>>>>
(** The thresholds only shift pairs among the three AI categories: the
    global shares of graded-once and graded-twice pairs are the same for
    every two threshold settings. *)
Theorem thresholds_do_not_move_manual_progress (repository : option Repository)
    (t1 t2 : Thresholds) (r1 r2 : GradingStats) :
  calculateGradingStats repository t1 = Some r1 ->
  calculateGradingStats repository t2 = Some r2 ->
  g_gradedOnce (globalStats r1) == g_gradedOnce (globalStats r2) /\
  g_graded2Plus (globalStats r1) == g_graded2Plus (globalStats r2).
Proof.
  unfold calculateGradingStats.
  destruct repository as [[[qs|] [submissions|]]|]; try discriminate.
  cbn [questions studentSubmissions]. intros [= <-] [= <-]. cbn [globalStats].
  apply (fold_left_related _ _
           (fun s s' : AggState =>
              g_gradedOnce (fst s) == g_gradedOnce (fst s') /\
              g_graded2Plus (fst s) == g_graded2Plus (fst s')) eq);
    [|apply Forall2_same; reflexivity|split; reflexivity].
  intros s s' q ? Hs <-. unfold processQuestion. cbn [fst].
  apply (fold_left_related _ _
           (fun s s' : AggState =>
              g_gradedOnce (fst s) == g_gradedOnce (fst s') /\
              g_graded2Plus (fst s) == g_graded2Plus (fst s')) eq);
    [|apply Forall2_same; reflexivity|exact Hs].
  intros u u' item ? Hu <-. unfold processItem.
  apply (fold_left_related _ _
           (fun s s' : AggState =>
              g_gradedOnce (fst s) == g_gradedOnce (fst s') /\
              g_graded2Plus (fst s) == g_graded2Plus (fst s')) eq);
    [|apply Forall2_same; reflexivity|exact Hu].
  intros v v' student ? Hv <-. unfold processStudent. cbn [fst].
  apply manual_counters_addContribution; [|exact Hv].
  apply manualPart_aggregatorCategory.
Qed.

Lemma thresholds_do_not_move_manual_progress_witness :
  exists r1 r2,
    calculateGradingStats (Some sampleRepository) (mkThresholds 80 50) = Some r1 /\
    calculateGradingStats (Some sampleRepository) (mkThresholds 20 90) = Some r2 /\
    g_gradedOnce (globalStats r1) == g_gradedOnce (globalStats r2) /\
    g_graded2Plus (globalStats r1) == g_graded2Plus (globalStats r2).
Proof.
  eexists _, _. split; [reflexivity|]. split; [reflexivity|].
  apply (thresholds_do_not_move_manual_progress (Some sampleRepository)
           (mkThresholds 80 50) (mkThresholds 20 90)); reflexivity.
Defined.

(** ** Per-question percentages *)

(** C7. Every top-level question has an entry in [questionStats] under its
    id; the entry's [totalCount] is positive exactly when there is at least
    one student submission; and when it is positive the entry's five
    category percentages sum to 100 (in exact rational arithmetic). *)
Theorem question_percentages_sum_to_100 (qs : list Question)
    (submissions : list Student) (parameters : Thresholds) (question : Question) :
  In question qs ->
  exists r e,
    calculateGradingStats (Some (mkRepository (Some qs) (Some submissions))) parameters
      = Some r /\
    questionStats r !! question_id question = Some e /\
    (0 < totalCount e <-> submissions <> []) /\
    (0 < totalCount e ->
     q_aiHigh e + q_aiLow e + q_lowScore e + q_gradedOnce e + q_graded2Plus e == 100).
Proof.
  intros Hin.
  set (st := fold_left (processQuestion submissions parameters (100 / len qs)) qs
               (zeroGlobalStats, ∅)).
  assert (Hkey : is_Some (snd st !! question_id question)).
  { apply (fold_left_established _
             (fun q (s : AggState) => is_Some (snd s !! question_id q)));
      [ intros; apply processQuestion_adds_key
      | intros; now apply processQuestion_keeps_key
      | exact Hin ]. }
  assert (Hset : settled (snd st)).
  { apply (fold_left_invariant _ (fun s : AggState => settled (snd s))).
    - intros s q Hs. apply processQuestion_settled, Hs.
    - intros k e. cbn [snd]. rewrite lookup_empty. discriminate. }
  destruct Hkey as [e He].
  exists (mkGradingStats (fst st) (snd st)), e.
  split; [reflexivity|]. split; [exact He|].
  split; [|exact (Hset _ _ He)].
  destruct submissions as [|student submissions].
  - assert (Hzero : snd st !! question_id question = Some zeroQuestionStats).
    { apply (fold_left_established _
               (fun q (s : AggState) =>
                  snd s !! question_id q = Some zeroQuestionStats));
        [| |exact Hin].
      - intros s q. rewrite processQuestion_no_students. apply lookup_insert_eq.
      - intros s q b Hq. rewrite processQuestion_no_students. cbn [snd].
        destruct (decide (question_id b = question_id q)) as [E|E].
        + rewrite E. apply lookup_insert_eq.
        + rewrite lookup_insert_ne by exact E. exact Hq. }
    rewrite He in Hzero. injection Hzero as ->. cbn [totalCount zeroQuestionStats].
    split; [intros H; exfalso; exact (Qlt_irrefl 0 H) | intros H; now contradiction H].
  - assert (Hall : forall k e', snd st !! k = Some e' -> percentEntry e').
    { apply (fold_left_invariant _
               (fun s : AggState =>
                  forall k e', snd s !! k = Some e' -> percentEntry e')).
      - intros s q Hs. apply processQuestion_percentEntries; [discriminate|exact Hs].
      - intros k e'. cbn [snd]. rewrite lookup_empty. discriminate. }
    destruct (Hall _ _ He) as (_ & Hpos & _).
    split; [discriminate | intros _; exact Hpos].
Qed.

Lemma question_percentages_sum_to_100_witness :
  let Q1 := mkQuestion "Q1" (Some 10) None in
  let submissions := [mkStudent "s1" "Ada" (Some [mkGrade "Q1" (Some 90) (Some 8) None]);
                      mkStudent "s2" "Bob" None] in
  In Q1 [Q1] /\
  exists r e,
    calculateGradingStats (Some (mkRepository (Some [Q1]) (Some submissions)))
      (mkThresholds 80 50) = Some r /\
    questionStats r !! question_id Q1 = Some e /\
    0 < totalCount e /\
    q_aiHigh e + q_aiLow e + q_lowScore e + q_gradedOnce e + q_graded2Plus e == 100.
Proof.
  cbv zeta.
  assert (Hin : In (mkQuestion "Q1" (Some 10) None) [mkQuestion "Q1" (Some 10) None])
    by (left; reflexivity).
  split; [exact Hin|].
  destruct (question_percentages_sum_to_100 _
              [mkStudent "s1" "Ada" (Some [mkGrade "Q1" (Some 90) (Some 8) None]);
               mkStudent "s2" "Bob" None]
              (mkThresholds 80 50) _ Hin)
    as (r & e & Hr & He & Hpos & Hsum).
  exists r, e.
  assert (Hp : 0 < totalCount e) by (apply Hpos; discriminate).
  split; [exact Hr|]. split; [exact He|]. split; [exact Hp|exact (Hsum Hp)].
Defined.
<<<<
→ **Work to complete**
Your task is to print all of the records exactly.

→ **Solution to the problem**
(** The thresholds only shift pairs among the three AI categories: the
    global shares of graded-once and graded-twice pairs are the same for
    every two threshold settings. *)
Theorem thresholds_do_not_move_manual_progress (repository : option Repository)
    (t1 t2 : Thresholds) (r1 r2 : GradingStats) :
  calculateGradingStats repository t1 = Some r1 ->
  calculateGradingStats repository t2 = Some r2 ->
  g_gradedOnce (globalStats r1) == g_gradedOnce (globalStats r2) /\
  g_graded2Plus (globalStats r1) == g_graded2Plus (globalStats r2).
Proof.
  unfold calculateGradingStats.
  destruct repository as [[[qs|] [submissions|]]|]; try discriminate.
  cbn [questions studentSubmissions]. intros [= <-] [= <-]. cbn [globalStats].
  apply (fold_left_related _ _
           (fun s s' : AggState =>
              g_gradedOnce (fst s) == g_gradedOnce (fst s') /\
              g_graded2Plus (fst s) == g_graded2Plus (fst s')) eq);
    [|apply Forall2_same; reflexivity|split; reflexivity].
  intros s s' q ? Hs <-. unfold processQuestion. cbn [fst].
  apply (fold_left_related _ _
           (fun s s' : AggState =>
              g_gradedOnce (fst s) == g_gradedOnce (fst s') /\
              g_graded2Plus (fst s) == g_graded2Plus (fst s')) eq);
    [|apply Forall2_same; reflexivity|exact Hs].
  intros u u' item ? Hu <-. unfold processItem.
  apply (fold_left_related _ _
           (fun s s' : AggState =>
              g_gradedOnce (fst s) == g_gradedOnce (fst s') /\
              g_graded2Plus (fst s) == g_graded2Plus (fst s')) eq);
    [|apply Forall2_same; reflexivity|exact Hu].
  intros v v' student ? Hv <-. unfold processStudent. cbn [fst].
  apply manual_counters_addContribution; [|exact Hv].
  apply manualPart_aggregatorCategory.
Qed.

Lemma thresholds_do_not_move_manual_progress_witness :
  exists r1 r2,
    calculateGradingStats (Some sampleRepository) (mkThresholds 80 50) = Some r1 /\
    calculateGradingStats (Some sampleRepository) (mkThresholds 20 90) = Some r2 /\
    g_gradedOnce (globalStats r1) == g_gradedOnce (globalStats r2) /\
    g_graded2Plus (globalStats r1) == g_graded2Plus (globalStats r2).
Proof.
  eexists _, _. split; [reflexivity|]. split; [reflexivity|].
  apply (thresholds_do_not_move_manual_progress (Some sampleRepository)
           (mkThresholds 80 50) (mkThresholds 20 90)); reflexivity.
Defined.

(** ** Per-question percentages *)

(** C7. Every top-level question has an entry in [questionStats] under its
    id; the entry's [totalCount] is positive exactly when there is at least
    one student submission; and when it is positive the entry's five
    category percentages sum to 100 (in exact rational arithmetic). *)
Theorem question_percentages_sum_to_100 (qs : list Question)
    (submissions : list Student) (parameters : Thresholds) (question : Question) :
  In question qs ->
  exists r e,
    calculateGradingStats (Some (mkRepository (Some qs) (Some submissions))) parameters
      = Some r /\
    questionStats r !! question_id question = Some e /\
    (0 < totalCount e <-> submissions <> []) /\
    (0 < totalCount e ->
     q_aiHigh e + q_aiLow e + q_lowScore e + q_gradedOnce e + q_graded2Plus e == 100).
Proof.
  intros Hin.
  set (st := fold_left (processQuestion submissions parameters (100 / len qs)) qs
               (zeroGlobalStats, ∅)).
  assert (Hkey : is_Some (snd st !! question_id question)).
  { apply (fold_left_established _
             (fun q (s : AggState) => is_Some (snd s !! question_id q)));
      [ intros; apply processQuestion_adds_key
      | intros; now apply processQuestion_keeps_key
      | exact Hin ]. }
  assert (Hset : settled (snd st)).
  { apply (fold_left_invariant _ (fun s : AggState => settled (snd s))).
    - intros s q Hs. apply processQuestion_settled, Hs.
    - intros k e. cbn [snd]. rewrite lookup_empty. discriminate. }
  destruct Hkey as [e He].
  exists (mkGradingStats (fst st) (snd st)), e.
  split; [reflexivity|]. split; [exact He|].
  split; [|exact (Hset _ _ He)].
  destruct submissions as [|student submissions].
  - assert (Hzero : snd st !! question_id question = Some zeroQuestionStats).
    { apply (fold_left_established _
               (fun q (s : AggState) =>
                  snd s !! question_id q = Some zeroQuestionStats));
        [| |exact Hin].
      - intros s q. rewrite processQuestion_no_students. apply lookup_insert_eq.
      - intros s q b Hq. rewrite processQuestion_no_students. cbn [snd].
        destruct (decide (question_id b = question_id q)) as [E|E].
        + rewrite E. apply lookup_insert_eq.
        + rewrite lookup_insert_ne by exact E. exact Hq. }
    rewrite He in Hzero. injection Hzero as ->. cbn [totalCount zeroQuestionStats].
    split; [intros H; exfalso; exact (Qlt_irrefl 0 H) | intros H; now contradiction H].
  - assert (Hall : forall k e', snd st !! k = Some e' -> percentEntry e').
    { apply (fold_left_invariant _
               (fun s : AggState =>
                  forall k e', snd s !! k = Some e' -> percentEntry e')).
      - intros s q Hs. apply processQuestion_percentEntries; [discriminate|exact Hs].
      - intros k e'. cbn [snd]. rewrite lookup_empty. discriminate. }
    destruct (Hall _ _ He) as (_ & Hpos & _).
    split; [discriminate | intros _; exact Hpos].
Qed.

Lemma question_percentages_sum_to_100_witness :
  let Q1 := mkQuestion "Q1" (Some 10) None in
  let submissions := [mkStudent "s1" "Ada" (Some [mkGrade "Q1" (Some 90) (Some 8) None]);
                      mkStudent "s2" "Bob" None] in
  In Q1 [Q1] /\
  exists r e,
    calculateGradingStats (Some (mkRepository (Some [Q1]) (Some submissions)))
      (mkThresholds 80 50) = Some r /\
    questionStats r !! question_id Q1 = Some e /\
    0 < totalCount e /\
    q_aiHigh e + q_aiLow e + q_lowScore e + q_gradedOnce e + q_graded2Plus e == 100.
Proof.
  cbv zeta.
  assert (Hin : In (mkQuestion "Q1" (Some 10) None) [mkQuestion "Q1" (Some 10) None])
    by (left; reflexivity).
  split; [exact Hin|].
  destruct (question_percentages_sum_to_100 _
              [mkStudent "s1" "Ada" (Some [mkGrade "Q1" (Some 90) (Some 8) None]);
               mkStudent "s2" "Bob" None]
              (mkThresholds 80 50) _ Hin)
    as (r & e & Hr & He & Hpos & Hsum).
  exists r, e.
  assert (Hp : 0 < totalCount e) by (apply Hpos; discriminate).
  split; [exact Hr|]. split; [exact He|]. split; [exact Hp|exact (Hsum Hp)].
Defined.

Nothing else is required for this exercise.